**Items from a dataset**
################
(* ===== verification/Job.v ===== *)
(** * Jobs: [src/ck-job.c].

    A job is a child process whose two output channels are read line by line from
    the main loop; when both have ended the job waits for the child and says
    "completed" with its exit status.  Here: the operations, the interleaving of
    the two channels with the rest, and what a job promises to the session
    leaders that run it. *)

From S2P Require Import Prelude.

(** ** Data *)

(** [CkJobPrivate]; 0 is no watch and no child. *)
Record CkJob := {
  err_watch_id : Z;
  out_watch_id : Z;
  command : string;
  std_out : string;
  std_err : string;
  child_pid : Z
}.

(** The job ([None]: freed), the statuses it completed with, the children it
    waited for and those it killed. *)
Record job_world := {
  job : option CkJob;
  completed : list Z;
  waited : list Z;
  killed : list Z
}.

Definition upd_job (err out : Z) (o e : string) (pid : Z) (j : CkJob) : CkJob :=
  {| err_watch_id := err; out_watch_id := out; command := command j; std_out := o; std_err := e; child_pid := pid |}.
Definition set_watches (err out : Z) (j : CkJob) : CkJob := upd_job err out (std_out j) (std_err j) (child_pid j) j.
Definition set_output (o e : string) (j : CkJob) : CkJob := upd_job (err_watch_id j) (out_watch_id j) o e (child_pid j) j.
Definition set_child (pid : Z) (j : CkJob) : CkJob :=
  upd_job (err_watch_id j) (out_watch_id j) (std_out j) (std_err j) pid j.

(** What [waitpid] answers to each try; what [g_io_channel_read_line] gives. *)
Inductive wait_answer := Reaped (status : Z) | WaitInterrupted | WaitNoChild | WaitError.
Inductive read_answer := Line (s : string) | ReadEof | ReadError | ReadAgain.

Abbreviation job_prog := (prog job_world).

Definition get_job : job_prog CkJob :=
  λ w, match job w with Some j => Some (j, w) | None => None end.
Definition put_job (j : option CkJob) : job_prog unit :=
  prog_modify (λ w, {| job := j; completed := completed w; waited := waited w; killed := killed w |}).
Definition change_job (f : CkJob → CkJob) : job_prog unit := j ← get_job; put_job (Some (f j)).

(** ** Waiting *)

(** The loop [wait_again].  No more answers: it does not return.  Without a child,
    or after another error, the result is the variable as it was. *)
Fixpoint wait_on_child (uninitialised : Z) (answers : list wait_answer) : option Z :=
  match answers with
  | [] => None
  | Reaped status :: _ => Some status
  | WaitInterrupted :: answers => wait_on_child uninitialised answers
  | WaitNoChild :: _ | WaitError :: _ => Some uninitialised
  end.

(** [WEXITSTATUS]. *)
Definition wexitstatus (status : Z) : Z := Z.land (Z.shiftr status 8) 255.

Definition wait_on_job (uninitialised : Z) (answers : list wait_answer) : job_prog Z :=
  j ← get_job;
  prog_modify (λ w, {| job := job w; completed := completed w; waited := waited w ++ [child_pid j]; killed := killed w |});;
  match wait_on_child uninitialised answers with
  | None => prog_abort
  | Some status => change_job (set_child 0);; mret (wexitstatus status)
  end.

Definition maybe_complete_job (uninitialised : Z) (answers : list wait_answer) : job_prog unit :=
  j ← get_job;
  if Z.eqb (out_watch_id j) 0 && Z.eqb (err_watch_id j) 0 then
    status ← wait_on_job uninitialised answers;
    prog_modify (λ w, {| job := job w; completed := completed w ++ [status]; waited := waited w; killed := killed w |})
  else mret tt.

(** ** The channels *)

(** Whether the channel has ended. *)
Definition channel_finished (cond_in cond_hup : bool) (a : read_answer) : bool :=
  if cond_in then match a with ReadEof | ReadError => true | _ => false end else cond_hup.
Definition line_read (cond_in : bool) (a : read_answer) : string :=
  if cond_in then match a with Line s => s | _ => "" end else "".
################
**Prompt**
Retype only the lines above between the line with "the two channels" and the line with "out_watch_id : Z;", counting those two lines as well, and keep every character as it is.

**Task response**
    the two channels with the rest, and what a job promises to the session
    leaders that run it. *)

From S2P Require Import Prelude.

(** ** Data *)

(** [CkJobPrivate]; 0 is no watch and no child. *)
Record CkJob := {
  err_watch_id : Z;
  out_watch_id : Z;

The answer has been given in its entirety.